Tal sentido de irresponsabilidade só
pode ser atribuído ao apequenamento das elites políticas inglesas, que semelham
haver esquecido dois fatores: o quanto seus maiores tinham lutado por
associar-se e quem sabe integrar-se no organismo de Bruxelas, e o forte peso
econômico da prospectiva união.
Ao pensar possível colocar na caixa
de Pândora da fortuna, como se fora algo do dia-a-dia político, a permanência
ou não na Comunidade Européia da Velha
Albion, tal desnudava a irremediável miopia de quem sempre afetara um certo
distanciamento das realidades européias. Quem se apega a ilusões e vê mais
vitalidade em um passado morto, está condenado a voltar à própria posição de
mendicante político, que a geração anterior sofrera de modo tão pronunciado nas
mãos e na altivez do velho general, quiçá mêmore de situações de desconforto, de
que o exilado mesmo transitório tende a arrostar pela humana condição de quem
lhe outorga asilo.
É difícil dizer como irá terminar o
episódio do brexit. Talvez os
ingleses devam aproveitar o bom senso
dos juízes da Alta Corte, que unanimente recomendaram fosse a questão decidida
pelo Parlamento. Se a Suprema Corte mantiver a sentença, a decisão volta ao
Legislativo que em 1972 votara pela união com o Mercado Comum (o predecessor da
atual União Europeia).
O plebiscito do brexit, marcado
pelo estúpido assassínio de uma parlamentar trabalhista, e com a maioria de
51,9%, em 23 de junho, terá de ser reavaliado, em um processo nacional.
O Parlamento não deve
contaminar-se com a negligente indiferença de quem julga tal determinação como
um aut-aut, que é a constrangedora de um paladino não sei de quê, pois Boris
Johnson levou a irresponsabilidade ao ponto de redigir dois artigos, um a
favor, e o outro contra a permanência na União Europeia.
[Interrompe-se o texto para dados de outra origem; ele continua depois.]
(** The scan of a store that is reachable for good. *)
Lemma redis_keys_up p w :
  redis_faults w = [] →
  redis_keys p w =
    (Ok (filter (λ k, String.prefix p k = true) (map_to_list (redis w)).*1), w).
Proof.
  intros Hw. unfold redis_keys, redis_command. rewrite Hw. by destruct w.
Qed.

Lemma scanned p k w :
  k ∈ filter (λ k, String.prefix p k = true) (map_to_list (redis w)).*1 ↔
  String.prefix p k = true ∧ is_Some (redis w !! k).
Proof.
  rewrite list_elem_of_filter, list_elem_of_fmap. split.
  - intros [Hp ([k' e] & -> & He%elem_of_map_to_list)]. split; [done|]. by exists e.
  - intros [Hp [e He]]. split; [done|]. exists (k, e). split; [done|].
    by apply elem_of_map_to_list.
Qed.

(** X1: neither job ever throws: whatever the stores do, the run of a
    job ends normally. *)
Theorem jobs_never_throw w :
  (processBulkBooks w).1 = Ok tt ∧ (processStatusReports w).1 = Ok tt.
Proof.
  unfold processBulkBooks, processStatusReports, try_catch. split.
  - by destruct ((redis_keys "bulk_books:" ≫= _) w) as [[[]|e] w'].
  - by destruct ((redis_keys "bulk_status:" ≫= _) w) as [[[]|e] w'].
Qed.

(** X2: when the store rejects the scan, a job ends at once: it has read
    and written nothing, in the store, the document store or the
    transport. *)
Theorem scan_rejected w err fs :
  redis_faults w = Some err :: fs →
  processBulkBooks w = (Ok tt, after_command w) ∧
  processStatusReports w = (Ok tt, after_command w).
Proof.
  intros Hw. unfold processBulkBooks, processStatusReports, try_catch.
  unfold mbind, M_bind, redis_keys.
  by rewrite !(redis_command_fault _ _ _ _ Hw).
Qed.


(** *** A run of the Ingestion Job over batches that parse *)

(** One pass over a key whose value parses: the key is gone, the other
    pending batches are as they were, and the store is still reachable. *)
Lemma pass_over_parsed key w e v :
  String.prefix "bulk_books:" key = true →
  redis_faults w = [] →
  redis w !! key = Some e →
  payload e ≠ "" →
  JSON_parse (payload e) = Ok v →
  Forall submission (elements v) →
  ∃ w', process_bulk_key key w = (Ok tt, w') ∧
    redis_faults w' = [] ∧
    redis w' !! key = None ∧
    ∀ k, String.prefix "bulk_books:" k = true → k ≠ key → redis w' !! k = redis w !! k.
Proof.
  intros Hp Hup Hkey Hne Hparse Hall.
  assert (Hup' := stays_up_process_bulk_key key w Hup).
  destruct (decide (is_array v = false ∨ elements v = [])) as [Hv|Hv].
  - rewrite (process_bulk_key_empty _ _ _ _ Hup Hkey Hne Hparse Hv) in *.
    eexists. split; [done|]. split_and!; [done|apply lookup_delete_eq|].
    intros k _ Hk. cbn. by rewrite lookup_delete_ne.
  - destruct v as [| | | | |books|]; try (exfalso; apply Hv; by left).
    assert (books ≠ []) as Hbooks by (intros ->; apply Hv; by right).
    destruct (process_bulk_key_batch key w e books Hup Hkey Hne Hparse Hbooks Hall)
      as (st & w' & Hrun & Hredis & _).
    rewrite Hrun in Hup'. exists w'. split; [done|]. rewrite Hredis.
    split_and!; [done|apply lookup_delete_eq|].
    intros k Hk Hne'. rewrite lookup_delete_ne by done.
    rewrite lookup_insert_ne; [done|]. intros <-.
    by apply (status_key_not_pending (key_userId key) (now w + hd 0%Z (ticks w)) _ Hk).
Qed.

(** The loop over pending keys whose values parse. *)
Lemma drain_loop keys : ∀ w,
  NoDup keys →
  redis_faults w = [] →
  (∀ k, k ∈ keys →
     String.prefix "bulk_books:" k = true ∧
     ∃ e v, redis w !! k = Some e ∧ payload e ≠ "" ∧
       JSON_parse (payload e) = Ok v ∧ Forall submission (elements v)) →
  ∃ w', for_of keys process_bulk_key w = (Ok tt, w') ∧
    redis_faults w' = [] ∧
    (∀ k, k ∈ keys → redis w' !! k = None) ∧
    (∀ k, String.prefix "bulk_books:" k = true → k ∉ keys → redis w' !! k = redis w !! k).
Proof.
  induction keys as [|key rest IH]; intros w Hnd Hup Hall.
  - exists w. split_and!; [done|done| |done]. by intros k ?%elem_of_nil.
  - apply NoDup_cons in Hnd as [Hkey Hnd].
    destruct (Hall key) as (Hp & e & v & He & Hne & Hparse & Hsub); [by left|].
    destruct (pass_over_parsed key w e v Hp Hup He Hne Hparse Hsub)
      as (w1 & Hrun & Hup1 & Hgone & Hothers).
    destruct (IH w1 Hnd Hup1) as (w' & Hloop & Hup' & Hnone & Hkept).
    { intros k Hk. destruct (Hall k) as [Hpk Hk']; [by right|]. split; [done|].
      rewrite Hothers; [done|done|]. by intros ->. }
    exists w'. split_and!.
    + cbn [for_of]. unfold mbind, M_bind. by rewrite Hrun.
    + done.
    + intros k [->|Hk]%elem_of_cons; [|by apply Hnone].
      by rewrite Hkept.
    + intros k Hpk [Hne' Hk]%not_elem_of_cons.
      rewrite Hkept by done. by apply Hothers.
Qed.

Lemma no_pending_noop w :
  redis_faults w = [] →
  (∀ k, String.prefix "bulk_books:" k = true → redis w !! k = None) →
  processBulkBooks w = (Ok tt, w).
Proof.
  intros Hup Hnone. unfold processBulkBooks, try_catch.
  unfold mbind, M_bind. rewrite (redis_keys_up _ _ Hup).
  destruct (filter _ _) as [|k ks] eqn:Hks; [done|].
  assert (k ∈ k :: ks) as Hk by left. rewrite <- Hks in Hk.
  apply scanned in Hk as [Hp [e He]]. by rewrite Hnone in He.
Qed.

(** X3: when the store is reachable and every pending batch holds a text
    that parses (to a sequence of submissions, or to anything that is not
    one), one run of the Ingestion Job leaves no pending batch, and a
    second run right after it changes nothing. *)
Theorem ingestion_drains_pending w :
  redis_faults w = [] →
  (∀ k e, String.prefix "bulk_books:" k = true → redis w !! k = Some e →
     payload e ≠ "" ∧
     ∃ v, JSON_parse (payload e) = Ok v ∧ Forall submission (elements v)) →
  let w' := (processBulkBooks w).2 in
  (∀ k, String.prefix "bulk_books:" k = true → redis w' !! k = None) ∧
  processBulkBooks w' = (Ok tt, w').
Proof.
  intros Hup Hall w'.
  assert (redis_faults w' = [] ∧
          ∀ k, String.prefix "bulk_books:" k = true → redis w' !! k = None) as [Hup' Hnone].
  { subst w'. unfold processBulkBooks, try_catch.
    unfold mbind, M_bind. rewrite (redis_keys_up _ _ Hup).
    set (keys := filter _ _).
    assert (NoDup keys) as Hnd by apply NoDup_filter, NoDup_fst_map_to_list.
    destruct (drain_loop keys w Hnd Hup) as (w1 & Hloop & Hup1 & Hgone & Hkept).
    { intros k [Hp [e He]]%scanned. split; [done|].
      destruct (Hall k e Hp He) as (Hne & v & Hparse & Hsub). by exists e, v. }
    assert (∀ k, String.prefix "bulk_books:" k = true → redis w1 !! k = None) as Hnone.
    { intros k Hp. destruct (decide (k ∈ keys)) as [Hk|Hk]; [by apply Hgone|].
      rewrite Hkept by done. destruct (redis w !! k) as [e|] eqn:He; [|done].
      exfalso. apply Hk. apply scanned. split; [done|by exists e]. }
    destruct keys as [|k ks] eqn:Hks.
    - cbn. split; [done|]. intros k Hp. destruct (redis w !! k) as [e|] eqn:He; [|done].
      assert (k ∈ keys) as Hk by (apply scanned; split; [done|by exists e]).
      subst keys. rewrite Hks in Hk. by apply elem_of_nil in Hk.
    - rewrite Hloop. done. }
  split; [done|]. by apply no_pending_noop.
Qed.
Nisso ele imita, de certa forma, outro
doidivanas, a quem faltou discernimento para as grandes triagens existenciais.
Se a velha Inglaterra, nas
suas muitas aparições, quer apequenar-se, que venha a cumprir, em boa e devida
forma, o próprio destino.
Alguns hão de vislumbrar
nessa volta do caminho, uma oportunidade que ressurge.
Que Diógenes parta com a sua
tocha, na hora da grande decisão.
Essa questão é importante
por demasia para ser decidida por gente pequena, inda que presa de grandes
ambições.
Mostra a sorte que o
destino pode passar mais uma vez pela porta que se deixou aberta.
Mas depois, será como
dizia minha avó: passada a hora, das mãos torcidas, não sairá mais sangue.